Return exactly the lines of the records below, starting at the line that contains "- Python functions" and ending at the line that contains "- Python and", with both of those lines kept.

====== RECORDS SUPPLIED ======

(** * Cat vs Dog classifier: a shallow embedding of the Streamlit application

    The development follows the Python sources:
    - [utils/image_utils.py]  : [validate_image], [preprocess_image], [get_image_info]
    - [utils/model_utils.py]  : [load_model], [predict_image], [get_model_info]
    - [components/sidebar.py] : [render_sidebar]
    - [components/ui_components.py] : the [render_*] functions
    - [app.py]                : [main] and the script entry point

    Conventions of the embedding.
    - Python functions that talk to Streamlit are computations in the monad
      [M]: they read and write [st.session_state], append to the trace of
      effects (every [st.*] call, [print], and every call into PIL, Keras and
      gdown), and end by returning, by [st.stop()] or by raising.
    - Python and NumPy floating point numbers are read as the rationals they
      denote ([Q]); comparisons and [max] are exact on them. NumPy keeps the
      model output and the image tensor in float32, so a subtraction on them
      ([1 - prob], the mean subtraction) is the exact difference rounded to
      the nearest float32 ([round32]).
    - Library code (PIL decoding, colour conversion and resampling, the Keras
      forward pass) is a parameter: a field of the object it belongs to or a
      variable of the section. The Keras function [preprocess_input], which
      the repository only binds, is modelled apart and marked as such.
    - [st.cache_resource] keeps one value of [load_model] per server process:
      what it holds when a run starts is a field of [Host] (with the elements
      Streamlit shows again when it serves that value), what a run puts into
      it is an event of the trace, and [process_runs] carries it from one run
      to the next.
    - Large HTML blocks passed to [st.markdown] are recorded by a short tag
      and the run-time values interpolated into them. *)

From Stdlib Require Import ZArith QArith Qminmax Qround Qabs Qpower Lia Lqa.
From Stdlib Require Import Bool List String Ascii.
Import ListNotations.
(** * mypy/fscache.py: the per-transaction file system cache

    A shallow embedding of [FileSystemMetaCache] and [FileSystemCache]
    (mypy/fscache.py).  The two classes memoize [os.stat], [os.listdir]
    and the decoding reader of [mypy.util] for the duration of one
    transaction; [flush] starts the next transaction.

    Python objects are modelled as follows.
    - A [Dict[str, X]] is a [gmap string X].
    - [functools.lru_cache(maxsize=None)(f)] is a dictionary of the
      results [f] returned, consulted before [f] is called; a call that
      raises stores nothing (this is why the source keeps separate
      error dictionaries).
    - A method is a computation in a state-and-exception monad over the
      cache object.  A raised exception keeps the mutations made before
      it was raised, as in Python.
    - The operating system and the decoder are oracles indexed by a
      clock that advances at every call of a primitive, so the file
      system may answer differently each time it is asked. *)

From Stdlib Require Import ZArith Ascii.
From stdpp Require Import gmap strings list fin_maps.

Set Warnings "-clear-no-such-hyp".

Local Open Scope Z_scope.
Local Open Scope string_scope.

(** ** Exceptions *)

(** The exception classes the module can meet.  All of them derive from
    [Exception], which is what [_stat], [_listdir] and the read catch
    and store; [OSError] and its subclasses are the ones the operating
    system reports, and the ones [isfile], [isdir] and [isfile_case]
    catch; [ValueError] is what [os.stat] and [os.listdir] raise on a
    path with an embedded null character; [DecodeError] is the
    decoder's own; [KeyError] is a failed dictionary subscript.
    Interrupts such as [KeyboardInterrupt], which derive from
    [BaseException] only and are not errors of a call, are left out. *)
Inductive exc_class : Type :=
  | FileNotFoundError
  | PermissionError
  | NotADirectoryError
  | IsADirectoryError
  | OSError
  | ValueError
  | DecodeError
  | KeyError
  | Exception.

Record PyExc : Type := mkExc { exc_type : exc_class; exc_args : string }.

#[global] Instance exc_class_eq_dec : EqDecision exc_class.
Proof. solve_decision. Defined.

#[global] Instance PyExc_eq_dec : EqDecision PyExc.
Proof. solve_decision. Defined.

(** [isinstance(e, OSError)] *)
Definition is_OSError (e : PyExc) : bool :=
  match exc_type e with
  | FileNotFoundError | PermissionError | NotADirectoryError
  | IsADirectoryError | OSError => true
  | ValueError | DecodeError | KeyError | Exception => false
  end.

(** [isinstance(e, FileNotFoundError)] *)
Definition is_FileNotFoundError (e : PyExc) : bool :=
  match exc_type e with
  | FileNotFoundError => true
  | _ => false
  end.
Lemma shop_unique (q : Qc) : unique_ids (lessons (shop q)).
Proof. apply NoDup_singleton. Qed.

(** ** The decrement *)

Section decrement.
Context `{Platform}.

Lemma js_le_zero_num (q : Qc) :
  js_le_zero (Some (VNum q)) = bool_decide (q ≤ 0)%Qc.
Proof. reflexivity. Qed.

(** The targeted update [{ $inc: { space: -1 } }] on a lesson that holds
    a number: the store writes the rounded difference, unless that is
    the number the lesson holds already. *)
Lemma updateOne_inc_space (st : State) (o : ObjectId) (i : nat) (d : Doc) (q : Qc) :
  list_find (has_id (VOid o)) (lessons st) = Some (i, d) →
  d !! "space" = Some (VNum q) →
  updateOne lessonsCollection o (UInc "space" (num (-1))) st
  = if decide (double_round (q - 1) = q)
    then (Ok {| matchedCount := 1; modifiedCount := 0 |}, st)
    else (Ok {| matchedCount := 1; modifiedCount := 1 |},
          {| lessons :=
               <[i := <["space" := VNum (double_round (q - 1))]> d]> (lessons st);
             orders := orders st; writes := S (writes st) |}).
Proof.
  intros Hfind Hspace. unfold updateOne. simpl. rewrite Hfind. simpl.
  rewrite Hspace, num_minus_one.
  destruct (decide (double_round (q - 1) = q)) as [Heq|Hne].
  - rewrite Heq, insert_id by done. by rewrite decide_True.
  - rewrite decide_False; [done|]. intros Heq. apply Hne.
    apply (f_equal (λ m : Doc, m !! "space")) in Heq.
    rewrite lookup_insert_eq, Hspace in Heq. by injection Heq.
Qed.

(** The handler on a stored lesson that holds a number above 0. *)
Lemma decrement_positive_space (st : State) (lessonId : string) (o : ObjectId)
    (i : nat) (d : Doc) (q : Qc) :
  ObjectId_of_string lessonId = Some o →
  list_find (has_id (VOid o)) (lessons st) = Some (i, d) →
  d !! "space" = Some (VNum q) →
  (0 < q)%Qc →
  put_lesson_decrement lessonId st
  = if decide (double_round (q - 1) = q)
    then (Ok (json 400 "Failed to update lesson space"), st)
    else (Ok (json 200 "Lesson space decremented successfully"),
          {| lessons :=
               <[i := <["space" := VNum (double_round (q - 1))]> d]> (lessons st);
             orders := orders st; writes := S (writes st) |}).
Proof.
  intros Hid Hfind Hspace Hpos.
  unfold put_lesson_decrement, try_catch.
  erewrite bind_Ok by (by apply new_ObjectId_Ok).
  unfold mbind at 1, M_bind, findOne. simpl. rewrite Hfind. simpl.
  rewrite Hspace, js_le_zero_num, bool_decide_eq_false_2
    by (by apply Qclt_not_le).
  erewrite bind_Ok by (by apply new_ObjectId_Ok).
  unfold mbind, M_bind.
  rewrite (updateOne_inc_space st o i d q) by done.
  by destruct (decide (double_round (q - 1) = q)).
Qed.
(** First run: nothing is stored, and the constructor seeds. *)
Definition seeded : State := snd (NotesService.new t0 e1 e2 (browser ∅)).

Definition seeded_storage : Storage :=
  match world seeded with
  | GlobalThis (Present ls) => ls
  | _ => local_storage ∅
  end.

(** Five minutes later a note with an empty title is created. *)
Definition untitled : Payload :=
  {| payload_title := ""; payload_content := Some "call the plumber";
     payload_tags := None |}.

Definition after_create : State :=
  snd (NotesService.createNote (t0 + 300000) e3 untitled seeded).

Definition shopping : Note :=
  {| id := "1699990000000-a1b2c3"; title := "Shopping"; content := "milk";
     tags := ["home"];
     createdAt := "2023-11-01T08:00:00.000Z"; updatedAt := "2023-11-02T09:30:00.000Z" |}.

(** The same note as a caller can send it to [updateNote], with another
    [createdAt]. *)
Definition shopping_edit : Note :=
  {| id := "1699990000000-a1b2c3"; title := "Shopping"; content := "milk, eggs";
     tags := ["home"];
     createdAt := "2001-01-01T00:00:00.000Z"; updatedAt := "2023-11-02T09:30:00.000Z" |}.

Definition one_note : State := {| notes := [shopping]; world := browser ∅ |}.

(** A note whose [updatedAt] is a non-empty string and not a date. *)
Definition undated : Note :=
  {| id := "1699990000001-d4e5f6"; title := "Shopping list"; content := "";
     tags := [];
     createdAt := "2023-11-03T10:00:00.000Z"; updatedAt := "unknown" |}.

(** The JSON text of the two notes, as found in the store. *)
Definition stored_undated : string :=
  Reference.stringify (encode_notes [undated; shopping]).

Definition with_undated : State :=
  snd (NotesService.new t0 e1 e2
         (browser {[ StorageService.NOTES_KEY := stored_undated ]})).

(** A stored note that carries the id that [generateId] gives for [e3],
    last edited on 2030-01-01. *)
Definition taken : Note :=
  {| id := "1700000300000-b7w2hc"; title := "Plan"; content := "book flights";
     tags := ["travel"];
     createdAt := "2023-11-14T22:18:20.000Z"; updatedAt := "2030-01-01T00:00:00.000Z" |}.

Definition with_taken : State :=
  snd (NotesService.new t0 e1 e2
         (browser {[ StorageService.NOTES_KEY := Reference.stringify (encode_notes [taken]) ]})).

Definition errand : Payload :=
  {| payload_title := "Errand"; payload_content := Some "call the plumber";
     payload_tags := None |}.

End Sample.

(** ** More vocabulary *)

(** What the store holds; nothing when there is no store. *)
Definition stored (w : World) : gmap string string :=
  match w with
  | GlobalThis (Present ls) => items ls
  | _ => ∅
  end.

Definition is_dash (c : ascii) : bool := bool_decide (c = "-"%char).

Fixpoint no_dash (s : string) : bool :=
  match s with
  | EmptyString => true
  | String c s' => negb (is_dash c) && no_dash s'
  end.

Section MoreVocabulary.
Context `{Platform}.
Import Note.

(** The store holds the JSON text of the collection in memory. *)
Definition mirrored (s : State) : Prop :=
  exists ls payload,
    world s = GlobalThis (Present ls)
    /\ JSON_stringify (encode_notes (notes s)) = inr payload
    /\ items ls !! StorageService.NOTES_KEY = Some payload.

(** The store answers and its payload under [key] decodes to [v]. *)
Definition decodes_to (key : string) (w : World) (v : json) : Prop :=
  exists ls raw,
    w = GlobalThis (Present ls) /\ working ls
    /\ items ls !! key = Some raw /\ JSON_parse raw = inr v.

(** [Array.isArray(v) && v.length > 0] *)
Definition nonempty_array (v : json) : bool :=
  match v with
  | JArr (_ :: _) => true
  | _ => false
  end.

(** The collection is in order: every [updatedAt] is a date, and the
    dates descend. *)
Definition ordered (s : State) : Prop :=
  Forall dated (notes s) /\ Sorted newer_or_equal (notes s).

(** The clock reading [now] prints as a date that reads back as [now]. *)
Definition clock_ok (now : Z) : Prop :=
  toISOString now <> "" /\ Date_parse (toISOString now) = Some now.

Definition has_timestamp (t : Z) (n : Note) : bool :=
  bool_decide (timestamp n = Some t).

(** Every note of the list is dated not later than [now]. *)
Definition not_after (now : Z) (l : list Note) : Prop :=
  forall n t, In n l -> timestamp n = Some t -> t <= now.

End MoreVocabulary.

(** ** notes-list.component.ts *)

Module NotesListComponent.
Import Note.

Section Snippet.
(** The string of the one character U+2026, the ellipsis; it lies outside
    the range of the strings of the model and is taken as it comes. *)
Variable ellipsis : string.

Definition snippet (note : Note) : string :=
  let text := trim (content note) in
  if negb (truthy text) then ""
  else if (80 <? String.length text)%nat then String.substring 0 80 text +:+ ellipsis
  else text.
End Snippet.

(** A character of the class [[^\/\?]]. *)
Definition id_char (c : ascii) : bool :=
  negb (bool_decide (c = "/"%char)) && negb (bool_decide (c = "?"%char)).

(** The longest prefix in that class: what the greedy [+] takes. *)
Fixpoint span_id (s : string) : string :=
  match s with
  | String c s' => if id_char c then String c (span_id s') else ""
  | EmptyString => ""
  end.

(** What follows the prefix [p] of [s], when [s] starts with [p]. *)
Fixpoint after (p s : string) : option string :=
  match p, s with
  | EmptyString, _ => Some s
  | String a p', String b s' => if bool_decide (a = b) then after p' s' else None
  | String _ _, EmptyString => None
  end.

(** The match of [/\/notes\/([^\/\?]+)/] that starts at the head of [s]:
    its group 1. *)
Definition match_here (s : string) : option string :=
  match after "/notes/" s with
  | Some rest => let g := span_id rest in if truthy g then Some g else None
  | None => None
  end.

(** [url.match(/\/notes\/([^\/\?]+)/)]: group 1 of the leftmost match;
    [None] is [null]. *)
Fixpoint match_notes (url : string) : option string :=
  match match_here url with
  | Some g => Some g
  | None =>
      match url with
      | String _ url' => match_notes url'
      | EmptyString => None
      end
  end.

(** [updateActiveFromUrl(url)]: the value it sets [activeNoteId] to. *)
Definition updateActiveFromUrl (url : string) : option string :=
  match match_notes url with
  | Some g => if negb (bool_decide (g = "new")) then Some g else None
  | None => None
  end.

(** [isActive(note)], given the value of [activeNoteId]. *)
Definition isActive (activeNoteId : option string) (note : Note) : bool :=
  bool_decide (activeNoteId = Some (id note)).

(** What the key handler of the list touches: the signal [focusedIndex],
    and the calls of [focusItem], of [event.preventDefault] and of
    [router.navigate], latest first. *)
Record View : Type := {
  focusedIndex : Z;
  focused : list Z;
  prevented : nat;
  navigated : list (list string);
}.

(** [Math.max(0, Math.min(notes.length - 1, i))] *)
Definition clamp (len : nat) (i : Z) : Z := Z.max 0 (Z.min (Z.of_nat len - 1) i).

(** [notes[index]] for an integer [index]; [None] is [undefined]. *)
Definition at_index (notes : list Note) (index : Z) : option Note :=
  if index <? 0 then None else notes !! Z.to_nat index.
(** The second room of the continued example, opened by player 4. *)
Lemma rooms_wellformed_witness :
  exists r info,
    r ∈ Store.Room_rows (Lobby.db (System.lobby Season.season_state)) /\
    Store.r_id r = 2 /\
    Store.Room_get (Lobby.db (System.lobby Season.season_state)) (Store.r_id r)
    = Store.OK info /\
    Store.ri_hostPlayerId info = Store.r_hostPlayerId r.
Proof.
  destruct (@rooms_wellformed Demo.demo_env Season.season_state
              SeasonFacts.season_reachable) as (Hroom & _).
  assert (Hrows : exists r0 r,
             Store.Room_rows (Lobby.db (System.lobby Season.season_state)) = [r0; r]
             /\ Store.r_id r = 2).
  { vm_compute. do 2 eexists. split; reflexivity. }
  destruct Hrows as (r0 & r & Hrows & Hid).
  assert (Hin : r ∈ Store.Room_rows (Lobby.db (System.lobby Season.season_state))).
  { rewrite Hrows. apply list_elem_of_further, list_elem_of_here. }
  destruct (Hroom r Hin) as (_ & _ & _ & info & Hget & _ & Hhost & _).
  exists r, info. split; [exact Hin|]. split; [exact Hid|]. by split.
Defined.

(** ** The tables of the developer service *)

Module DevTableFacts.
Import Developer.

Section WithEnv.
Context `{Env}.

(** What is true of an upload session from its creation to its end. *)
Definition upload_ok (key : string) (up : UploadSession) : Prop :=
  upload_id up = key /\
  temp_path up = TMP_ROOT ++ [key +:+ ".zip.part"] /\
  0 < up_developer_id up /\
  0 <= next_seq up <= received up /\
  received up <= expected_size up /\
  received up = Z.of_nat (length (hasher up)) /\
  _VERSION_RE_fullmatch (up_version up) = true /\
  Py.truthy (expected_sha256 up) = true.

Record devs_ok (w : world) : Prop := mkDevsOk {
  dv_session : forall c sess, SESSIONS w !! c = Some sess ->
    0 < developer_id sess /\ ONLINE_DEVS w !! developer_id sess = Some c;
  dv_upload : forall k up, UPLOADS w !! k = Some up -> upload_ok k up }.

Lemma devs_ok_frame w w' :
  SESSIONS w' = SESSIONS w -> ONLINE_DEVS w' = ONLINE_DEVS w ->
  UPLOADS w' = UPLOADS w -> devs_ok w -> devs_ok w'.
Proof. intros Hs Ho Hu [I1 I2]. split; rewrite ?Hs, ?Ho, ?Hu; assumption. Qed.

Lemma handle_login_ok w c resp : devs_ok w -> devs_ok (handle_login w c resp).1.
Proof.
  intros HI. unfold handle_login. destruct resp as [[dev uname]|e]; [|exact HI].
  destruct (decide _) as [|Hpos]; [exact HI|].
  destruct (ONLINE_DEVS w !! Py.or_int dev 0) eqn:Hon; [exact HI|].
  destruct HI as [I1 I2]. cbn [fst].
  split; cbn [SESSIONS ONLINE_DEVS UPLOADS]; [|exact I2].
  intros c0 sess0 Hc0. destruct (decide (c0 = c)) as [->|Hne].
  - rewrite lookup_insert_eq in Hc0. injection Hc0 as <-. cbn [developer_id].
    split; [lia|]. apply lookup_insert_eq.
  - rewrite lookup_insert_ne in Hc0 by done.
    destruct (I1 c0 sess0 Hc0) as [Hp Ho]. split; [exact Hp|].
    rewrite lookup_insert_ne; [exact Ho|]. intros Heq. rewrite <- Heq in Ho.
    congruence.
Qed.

======

#### ANSWER BELOW
    - Python functions that talk to Streamlit are computations in the monad
      [M]: they read and write [st.session_state], append to the trace of
      effects (every [st.*] call, [print], and every call into PIL, Keras and
      gdown), and end by returning, by [st.stop()] or by raising.
    - Python and NumPy floating point numbers are read as the rationals they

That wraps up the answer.